Because not much has been written about efficient data deletion, the Stanford authors first aimed to define the problem and describe four design principles that would help ameliorate it. The first principle is “linearity”: Simple AI models that just add and multiply numbers, avoiding so-called nonlinear mathematical functions, are easier to partially unravel. The second is “laziness,” in which heavy computation is delayed until predictions need to be made. The third is “modularity”: If possible, train a model in separable chunks and then combine the results. The fourth is “quantization,” or making averages lock onto nearby discrete values so removing one contributing number is unlikely to shift the average.

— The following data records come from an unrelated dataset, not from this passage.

Lemma loop_questions_prefix (agent_run : nat -> string -> run_result)
    (before tail : list string) (n : nat) :
  existsb SearchCLI.quits before = false ->
  SearchCLI.questions (fst (SearchCLI.loop agent_run n (before ++ tail)))
  = (map PyStr.strip before
       ++ SearchCLI.questions
            (fst (SearchCLI.loop agent_run (n + length before) tail)))%list.
Proof.
  revert n. induction before as [|l before IH]; intros n Hnone; simpl.
  - now rewrite Nat.add_0_r.
  - simpl in Hnone. apply orb_false_iff in Hnone as [Hl Hrest].
    unfold SearchCLI.quits in Hl. rewrite Hl.
    specialize (IH (S n) Hrest).
    destruct (SearchCLI.loop agent_run (S n) (before ++ tail)) as [evs st].
    simpl in *. rewrite questions_app.
    destruct (ask_events agent_run n (PyStr.strip l)) as (-> & _ & _).
    simpl. rewrite IH. now rewrite Nat.add_succ_r.
Qed.

(** X12.  Every question the search loop hands to [agent.run] is stripped
    (it neither begins nor ends with white space) and is no spelling of
    [exit].  A blank line, wherever it comes before the line that quits, is
    not skipped: it is handed on as the empty question, after the questions
    of the lines before it and before those of the lines after it. *)
Theorem search_loop_questions_stripped :
  forall (agent_run : nat -> string -> run_result) (stdin : list string),
    Forall (fun q => PyStr.strip q = q
                     /\ not_space (first_char q) = true
                     /\ not_space (last_char q) = true
                     /\ exit_spelling q = false)
      (SearchCLI.questions (fst (SearchCLI.main agent_run stdin)))
    /\ (forall before line after,
          stdin = (before ++ line :: after)%list ->
          existsb SearchCLI.quits before = false ->
          PyStr.strip line = "" ->
          SearchCLI.questions (fst (SearchCLI.main agent_run stdin))
          = (map PyStr.strip before
               ++ "" :: SearchCLI.questions
                          (fst (SearchCLI.loop agent_run (S (length before)) after)))%list).
Proof.
  intros agent_run stdin. split.
  - unfold SearchCLI.main.
    pose proof (loop_events agent_run stdin 0) as (Hq & _ & _).
    destruct (SearchCLI.loop agent_run 0 stdin) as [evs st]. simpl in *.
    rewrite Hq. clear Hq evs st.
    induction stdin as [|line rest IH]; simpl; [constructor|].
    destruct (SearchCLI.quits line) eqn:Hline; [constructor|].
    simpl. constructor; [|exact IH].
    destruct (strip_ends line) as [Hf Hl].
    repeat split; auto using strip_idempotent, is_exit_no_spelling.
  - intros before line after -> Hnone Hblank.
    unfold SearchCLI.main.
    pose proof (loop_questions_prefix agent_run before (line :: after) 0 Hnone) as Hq.
    destruct (SearchCLI.loop agent_run 0 (before ++ line :: after)) as [evs st].
    simpl in *. rewrite Hq. f_equal.
    rewrite Hblank. change (SearchCLI.is_exit "") with false. cbv iota.
    destruct (SearchCLI.loop agent_run (S (length before)) after) as [evs' st'].
    simpl. unfold SearchCLI.ask.
    destruct (agent_run (length before) ""); reflexivity.
Qed.

Example search_loop_blank_lines :
  SearchCLI.questions
    (fst (SearchCLI.main Sample.agent_run ["first"; "   "; ""; " last "; "EXIT"; " "]))
  = ["first"; ""; ""; "last"].
Proof. vm_compute; reflexivity. Qed.
Lemma unfailing_Group (i : nat) (a : regex) : unfailing a -> unfailing (Group i a).
Proof. intros Ha A k Hk p c. cbn [run]. apply Ha. intros p' c'. apply Hk. Qed.

Lemma run_Cat_eq {A : Type} (a b : regex) (p : pos) (c : caps)
    (k : pos -> caps -> option A) :
  run (Cat a b) p c k = run a p c (fun p' c' => run b p' c' k).
Proof. reflexivity. Qed.

Lemma run_Group_eq {A : Type} (i : nat) (a : regex) (p : pos) (c : caps)
    (k : pos -> caps -> option A) :
  run (Group i a) p c k
  = run a p c (fun p' c' => k p' ((i, consumed (rest p) (rest p')) :: c')).
Proof. reflexivity. Qed.

Lemma run_Opt_eq {A : Type} (a : regex) (p : pos) (c : caps)
    (k : pos -> caps -> option A) :
  run (Opt a) p c k
  = match run a p c k with
    | Some x => Some x
    | None => k p c
    end.
Proof. reflexivity. Qed.

Lemma run_Class_at {A : Type} (f : N -> bool) (p : pos) (c : caps)
    (k : pos -> caps -> option A) (x : N) (t : jsstring) :
  rest p = x :: t -> f x = true -> run (Class f) p c k = k (mkPos (Some x) t) c.
Proof. intros E F. cbn [run]. now rewrite E, F. Qed.

(** Where an amount can start, the single-amount pattern matches. *)
Lemma singleRe_matches (p : pos) (x : N) (t : jsstring) :
  rest p = x :: t -> amountStart x = true -> matchAt singleRe p <> None.
Proof.
  intros E F. unfold matchAt, singleRe. cbn [seq].
  rewrite run_Cat_eq, run_Opt_eq.
  match goal with
  | |- match ?m with _ => _ end <> None => destruct m; [discriminate|]
  end.
  rewrite run_Cat_eq, run_Group_eq. unfold amountRe, Plus.
  rewrite !run_Cat_eq. rewrite (run_Class_at _ _ _ _ x t E F).
  apply unfailing_Star. intros p1 c1. apply unfailing_Opt. intros p2 c2.
  apply (unfailing_Cat (Star space) (Opt kRe));
    [apply unfailing_Star|apply unfailing_Opt|discriminate].
Qed.

Lemma searchFrom_finds (r : regex) (suf : jsstring) :
  (forall b, matchAt r (mkPos b suf) <> None) ->
  forall pre before, searchFrom r before (pre ++ suf) <> None.
Proof.
  intros H. induction pre as [|y pre IH]; intros before.
  - cbn [app]. destruct suf as [|x s]; cbn [searchFrom];
      specialize (H before); now destruct (matchAt r _).
  - cbn [app searchFrom]. destruct (matchAt r _); [discriminate|apply IH].
Qed.

(** Both amount patterns need a code unit that can start an amount. *)
Lemma amount_needed (tail : list regex) (text : jsstring) (m : found) :
  search (seq (Opt (chr 36) :: Group 1 amountRe :: tail)) text = Some m ->
  exists x, In x text /\ amountStart x = true.
Proof.
  intros H. apply searchFrom_sound in H as [b [pre [suf [-> H]]]].
  apply matchAt_sound in H as [p' [c' [Hm _]]].
  apply Matches_seq_cons in Hm as [p1 [c1 [Hopt Hm]]].
  apply Matches_seq_cons in Hm as [p2 [c2 [Hgroup _]]].
  apply Matches_suffix in Hopt as [t0 E0]. cbn [rest] in E0.
  inversion Hgroup as [| | | | | | | | |i a q0 d0 q1 d1 Hamount|]; subst.
  unfold amountRe, Plus in Hamount.
  inversion Hamount as [| |a0 b0 r0 e0 r1 e1 r2 e2 Hplus _| | | | | | | |]; subst.
  inversion Hplus as [| |a0 b0 s0 f0 s1 f1 s2 f2 Hfirst _| | | | | | | |]; subst.
  apply Matches_class in Hfirst as [_ [x [Ex [Fx _]]]].
  exists x. split; [|exact Fx].
  rewrite Ex, !in_app_iff. right. right. now left.
Qed.

End SalaryNull.

(** X5.  Nothing is parsed from a text exactly when the text holds neither a
    digit nor a comma. *)
Theorem parseSalaryFromText_null_iff (text : jsstring) :
  parseSalaryFromText text = None
  <-> forallb (fun c => negb (amountStart c)) text = true.
Proof.
  split.
  - intros H. destruct (forallb (fun c => negb (amountStart c)) text) eqn:F;
      [reflexivity|exfalso].
    assert (X : exists pre x t, text = pre ++ x :: t /\ amountStart x = true).
    { clear H. induction text as [|y text IH]; [discriminate|].
      cbn [forallb] in F. destruct (amountStart y) eqn:Y.
      - now exists [], y, text.
      - cbn in F. destruct (IH F) as [pre [x [t [-> Hx]]]].
        now exists (y :: pre), x, t. }
    destruct X as [pre [x [t [-> Hx]]]].
    assert (S : search singleRe (pre ++ x :: t) <> None).
    { apply searchFrom_finds. intros b. now apply (singleRe_matches _ x t). }
    unfold parseSalaryFromText in H.
    destruct (negb (nonEmpty (pre ++ x :: t))) eqn:N; [now destruct pre|].
    destruct (search rangeRe (pre ++ x :: t)); [discriminate|].
    destruct (search singleRe (pre ++ x :: t)); [discriminate|now apply S].
  - intros F. unfold parseSalaryFromText.
    destruct (negb (nonEmpty text)); [reflexivity|].
    assert (N : forall x, In x text -> amountStart x = true -> False).
    { intros x Hin Hx. rewrite forallb_forall in F. specialize (F x Hin).
      now rewrite Hx in F. }
    destruct (search rangeRe text) as [m|] eqn:R.
    { apply amount_needed in R as [x [Hin Hx]]. now destruct (N x Hin Hx). }
    destruct (search singleRe text) as [m|] eqn:S; [|reflexivity].
    apply amount_needed in S as [x [Hin Hx]]. now destruct (N x Hin Hx).
Qed.

(** ** cleanText, formatPostedDate, formatSalary, parseJobFromApi *)

Section Normal.

Lemma trim_ends (s : jsstring) :
  startOk (trim s) = true /\ startOk (rev (trim s)) = true.
Proof.
  unfold trim. split.
  - apply trimEnd_startOk, trimStart_startOk.
  - unfold trimEnd. rewrite rev_involutive. apply trimStart_startOk.
Qed.

Lemma cleanText_is_normal (s : jsstring) : normalText (cleanText s).
Proof.
  destruct (cleaned_shape s) as [Ht [Hc Hr]]. unfold normalText.
  split; [exact Ht|]. split; [exact Hc|]. rewrite <- Hr. apply trim_ends.
Qed.

Lemma includes_head (a : N) (p s : jsstring) : includes (a :: p) s = true -> In a s.
Proof.
  induction s as [|x s IH]; cbn [includes startsWith]; intros H.
  - discriminate.
  - apply orb_true_iff in H as [H|H].
    + apply andb_true_iff in H as [H _]. apply N.eqb_eq in H. now left.
    + right. now apply IH.
Qed.

Lemma blank_entityFree (s : jsstring) : forallb isSpace s = true -> entityFree s = true.
Proof.
  intros H. unfold entityFree, entities. cbn [forallb fst].
  assert (N : ~ In 38%N s).
  { intros Hin. rewrite forallb_forall in H. now specialize (H _ Hin). }
  repeat match goal with
         | |- context [includes (js ?w) s] =>
             let E := fresh "E" in
             destruct (includes (js w) s) eqn:E;
             [apply includes_head in E; now destruct (N E)|]
         end.
  reflexivity.
Qed.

Certain AI methods aim to anonymize records, but there are reasons one might want AI to forget individual data points besides privacy, Guan says. Some people might not want to contribute to the profits of a disliked company—at least without profiting from their own data themselves. Or scientists might discover problems with data points post-training. (For instance, hackers can “poison” a dataset by inserting false records.) In both cases, efficient data deletion would be valuable.
“We certainly don’t have a full solution,” Guan says. “But we thought it would be very useful to define the problem. Hopefully people can start designing algorithms with data protection in mind.”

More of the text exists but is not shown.